Task data section start

(* ===== verification/Decoder.v ===== *)
(** * The incremental frame decoder (protocol/gkwp2: decoder.h, decoder.cpp)

    [Push] appends the incoming bytes to its buffer and cuts off complete frames;
    the consumed prefix is dropped lazily.  The main theorem: however the byte
    stream of a sequence of frames is cut into reads, the decoder returns exactly
    those frames, in order. *)
From S2P Require Import Prelude Frame.

Definition kMaxDecoderBufferSize : Z := 16 * 1024 * 1024.

(** Above this offset the consumed prefix is erased. *)
Definition compact_above : nat := Z.to_nat 65536.

Record Decoder := mkDecoder { buffer_ : string; read_offset_ : nat }.

Definition new_decoder : Decoder := mkDecoder "" 0.
Definition Reset (d : Decoder) : Decoder := mkDecoder "" 0.

(** One round of the loop on the unread bytes: wait for more, give up, or a frame
    and the number of bytes it takes. *)
Inductive round := Wait | Reject (msg : string) | Got (f : Frame) (n : nat).

Definition decode_round (unread : string) : round :=
  if (String.length unread <? kHeaderSize)%nat then Wait
  else
    let hdr := read_header unread in
    if negb (h_magic hdr =? kMagic) then Reject "Invalid GKWP/2 magic bytes"
    else if negb (h_version hdr =? kVersion) then Reject "Unsupported GKWP/2 version"
    else if kMaxPayloadLength <? h_payload_len hdr
    then Reject "Payload length exceeds maximum allowed limit"
    else
      let total_frame_len := (kHeaderSize + Z.to_nat (h_payload_len hdr))%nat in
      if (String.length unread <? total_frame_len)%nat then Wait
      else Got (mkFrame hdr (bytes_at kHeaderSize (Z.to_nat (h_payload_len hdr)) unread))
               total_frame_len.

(** The [while] loop; [fuel] bounds the number of frames, each takes 24 bytes or
    more. *)
Fixpoint push_loop (fuel : nat) (buffer : string) (off : nat) (out : list Frame) :
    nat * list Frame * option string :=
  match fuel with
  | O => (off, out, None)
  | S fuel =>
      match decode_round (str_drop off buffer) with
      | Wait => (off, out, None)
      | Reject msg => (off, out, Some msg)
      | Got f n => push_loop fuel buffer (off + n) (out ++ [f])
      end
  end.

(** The new decoder, the frames appended to [out_frames], and the error message
    when the call returns false. *)
Definition Push (d : Decoder) (incoming : string) : Decoder * list Frame * option string :=
  if kMaxDecoderBufferSize <? slen (buffer_ d) + slen incoming
  then (d, [], Some "Incoming buffer limit exceeded")
  else
    let buffer := buffer_ d +:+ incoming in
    let '(off, out, err) := push_loop (S (String.length buffer)) buffer (read_offset_ d) [] in
    match err with
    | Some msg => (mkDecoder buffer off, out, Some msg)
    | None =>
        let d' :=
          if (0 <? off)%nat then
            if (off =? String.length buffer)%nat then mkDecoder "" 0
            else if (compact_above <? off)%nat then mkDecoder (str_drop off buffer) 0
            else mkDecoder buffer off
          else mkDecoder buffer off in
        (d', out, None)
    end.

(** The caller's loop over the chunks it reads from the socket. *)
Fixpoint push_all (d : Decoder) (chunks : list string) : option (Decoder * list Frame) :=
  match chunks with
  | [] => Some (d, [])
  | c :: chunks =>
      match Push d c with
      | (d, out, None) => (fun r => (r.1, out ++ r.2)) <$> push_all d chunks
      | (_, _, Some _) => None
      end
  end.

(** ** The reference parse of a whole byte string *)

Fixpoint parse (fuel : nat) (s : string) : list Frame * string * option string :=
  match fuel with
  | O => ([], s, None)
  | S fuel =>
      match decode_round s with
      | Wait => ([], s, None)
      | Reject msg => ([], s, Some msg)
      | Got f n => let '(fs, rest, err) := parse fuel (str_drop n s) in (f :: fs, rest, err)
      end
  end.

Lemma str_take_long n s t :
  (n <= String.length s)%nat -> str_take n (s +:+ t) = str_take n s.
Proof. apply str_take_app_le. Qed.

Lemma bytes_at_long off n s t :
  (off + n <= String.length s)%nat -> bytes_at off n (s +:+ t) = bytes_at off n s.
Proof.
  intros H. unfold bytes_at. rewrite str_drop_app_le by lia.
  apply str_take_app_le. rewrite str_drop_length. lia.
Qed.

Lemma read_header_long s t :
  (kHeaderSize <= String.length s)%nat -> read_header (s +:+ t) = read_header s.
Proof.
  intros H. unfold kHeaderSize in H. unfold read_header. by rewrite !bytes_at_long by lia.
Qed.

Lemma be_val_nonneg s : 0 <= be_val s.
Proof.
  unfold be_val. assert (forall acc, 0 <= acc -> 0 <= be_acc acc s) as H; [|by apply H].
  induction s as [|c s IH]; intros acc Ha; simpl; [done|]. apply IH.
  pose proof (Z_of_byte_range c). lia.
Qed.

(** A frame that is complete stays the same when more bytes follow. *)
Lemma round_more s t f n :
  decode_round s = Got f n ->
  decode_round (s +:+ t) = Got f n /\ (kHeaderSize <= n <= String.length s)%nat.
Proof.
  unfold decode_round. destruct (_ <? _)%nat eqn:E1; [done|]. apply Nat.ltb_ge in E1.
  rewrite str_length_app, read_header_long by done.
  destruct (String.length s + String.length t <? kHeaderSize)%nat eqn:E2;
    [apply Nat.ltb_lt in E2; lia|].
  destruct (negb _); [done|]. destruct (negb _); [done|]. destruct (_ <? _); [done|].
  destruct (String.length s <? _)%nat eqn:E3; [done|]. apply Nat.ltb_ge in E3.
  rewrite (proj2 (Nat.ltb_ge (String.length s + String.length t)
    (kHeaderSize + Z.to_nat (h_payload_len (read_header s))))) by lia.
  rewrite bytes_at_long by lia. intros H. split; [done|].
  assert (n = kHeaderSize + Z.to_nat (h_payload_len (read_header s)))%nat as -> by congruence. lia.
Qed.

Lemma parse_fuel f1 f2 s :
  (String.length s < f1)%nat -> (String.length s < f2)%nat -> parse f1 s = parse f2 s.
Proof.
  revert f2 s. induction f1 as [|f1 IH]; intros [|f2] s H1 H2; try lia. simpl.
  destruct (decode_round s) as [| |f n] eqn:E; [done..|].
  apply (round_more s "") in E as [_ Hn]. unfold kHeaderSize in Hn.
  rewrite (IH f2); [done|..]; rewrite str_drop_length; lia.
Qed.

Lemma parse_rest_le f s fs rest err :
  parse f s = (fs, rest, err) -> (String.length rest <= String.length s)%nat.
Proof.
  revert s fs. induction f as [|f IH]; intros s fs; simpl; [by intros [= _ ->]|].
  destruct (decode_round s) as [| |f0 m]; [by intros [= _ ->]|by intros [= _ ->]|].
  destruct (parse f (str_drop m s)) as [[a b] e] eqn:E. intros [= _ -> ->].
  apply IH in E. rewrite str_drop_length in E. lia.
Qed.

(** Parsing a longer string continues where the shorter one stopped. *)
Lemma parse_app f s t fs rest :
  (String.length s < f)%nat -> parse f s = (fs, rest, None) ->
  forall f', (String.length (s +:+ t) < f')%nat ->
  parse f' (s +:+ t) =
    let '(fs', rest', err) := parse f' (rest +:+ t) in (fs ++ fs', rest', err).
Proof.
  revert s fs. induction f as [|f IH]; intros s fs Hl Hp f' Hf'; [lia|]. simpl in Hp.
  destruct (decode_round s) as [| |fr n] eqn:E; [|done|].
  - simplify_eq. by destruct (parse f' (rest +:+ t)) as [[? ?] ?].
  - destruct (round_more s t fr n E) as [E' Hn]. unfold kHeaderSize in Hn.
    destruct (parse f (str_drop n s)) as [[fs0 rest0] err0] eqn:Ep. simplify_eq.
    destruct f' as [|f']; [lia|].
    assert (parse (S f') (s +:+ t) = let '(a, b, c) := parse f' (str_drop n (s +:+ t)) in
      (fr :: a, b, c)) as -> by (cbn [parse]; by rewrite E').
    rewrite str_drop_app_le by lia.
    rewrite str_length_app in Hf'.
    rewrite (IH (str_drop n s) fs0) by (done || rewrite ?str_length_app, ?str_drop_length; lia).
    assert (String.length rest <= String.length (str_drop n s))%nat as Hrest.
    { by eapply parse_rest_le. }
    rewrite str_drop_length in Hrest.
    rewrite (parse_fuel f' (S f') (rest +:+ t)) by (rewrite str_length_app; lia).
    by destruct (parse (S f') (rest +:+ t)) as [[? ?] ?].
Qed.

(** The loop of [Push] computes the reference parse of the unread bytes. *)
Lemma push_loop_parse fuel buffer off out :
  (off <= String.length buffer)%nat -> (String.length buffer - off < fuel)%nat ->
  let '(fs, rest, err) := parse fuel (str_drop off buffer) in
  exists off', push_loop fuel buffer off out = (off', out ++ fs, err) /\
    rest = str_drop off' buffer /\ (off <= off' <= String.length buffer)%nat.
Proof.
  revert off out. induction fuel as [|fuel IH]; intros off out Ho Hf; [lia|]. cbn [parse push_loop].
  destruct (decode_round (str_drop off buffer)) as [| |f n] eqn:E.
  - exists off. rewrite app_nil_r. split_and!; (done || lia).
  - exists off. rewrite app_nil_r. split_and!; (done || lia).
  - apply (round_more _ "") in E as [_ Hn]. rewrite str_drop_length in Hn. unfold kHeaderSize in Hn.
    rewrite str_drop_drop. specialize (IH (off + n)%nat (out ++ [f])).
    destruct (parse fuel _) as [[fs rest] err]. destruct IH as (off' & -> & -> & ?); [lia..|].
    exists off'. rewrite <- app_assoc. split_and!; (done || lia).
Qed.

Definition parse_full (s : string) : list Frame * string * option string :=
  parse (S (String.length s)) s.

(** [d] has consumed the stream [s] and delivered [fs]; what it still buffers is
    the incomplete rest. *)
Definition tracks (d : Decoder) (s : string) (fs : list Frame) : Prop :=
  parse_full s = (fs, str_drop (read_offset_ d) (buffer_ d), None) /\
  (read_offset_ d <= String.length (buffer_ d))%nat /\ (read_offset_ d <= compact_above)%nat /\
  (str_drop (read_offset_ d) (buffer_ d) = "" -> d = new_decoder).

Lemma tracks_new : tracks new_decoder "" [].
Proof. by split_and!; simpl; try lia. Qed.

Lemma drop_nil_length n s : str_drop n s = "" -> (String.length s <= n)%nat.
Proof. intros H%(f_equal String.length). rewrite str_drop_length in H. simpl in H. lia. Qed.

Task data section end

**Task details:**
Could you return exactly the stretch of the data above that starts at the line with "let buffer := buffer_ d +:+ incoming in" and ends at the line with "Fixpoint push_all (d", both lines included?

**Written response:**
    let buffer := buffer_ d +:+ incoming in
    let '(off, out, err) := push_loop (S (String.length buffer)) buffer (read_offset_ d) [] in
    match err with
    | Some msg => (mkDecoder buffer off, out, Some msg)
    | None =>
        let d' :=
          if (0 <? off)%nat then
            if (off =? String.length buffer)%nat then mkDecoder "" 0
            else if (compact_above <? off)%nat then mkDecoder (str_drop off buffer) 0
            else mkDecoder buffer off
          else mkDecoder buffer off in
        (d', out, None)
    end.

(** The caller's loop over the chunks it reads from the socket. *)
Fixpoint push_all (d : Decoder) (chunks : list string) : option (Decoder * list Frame) :=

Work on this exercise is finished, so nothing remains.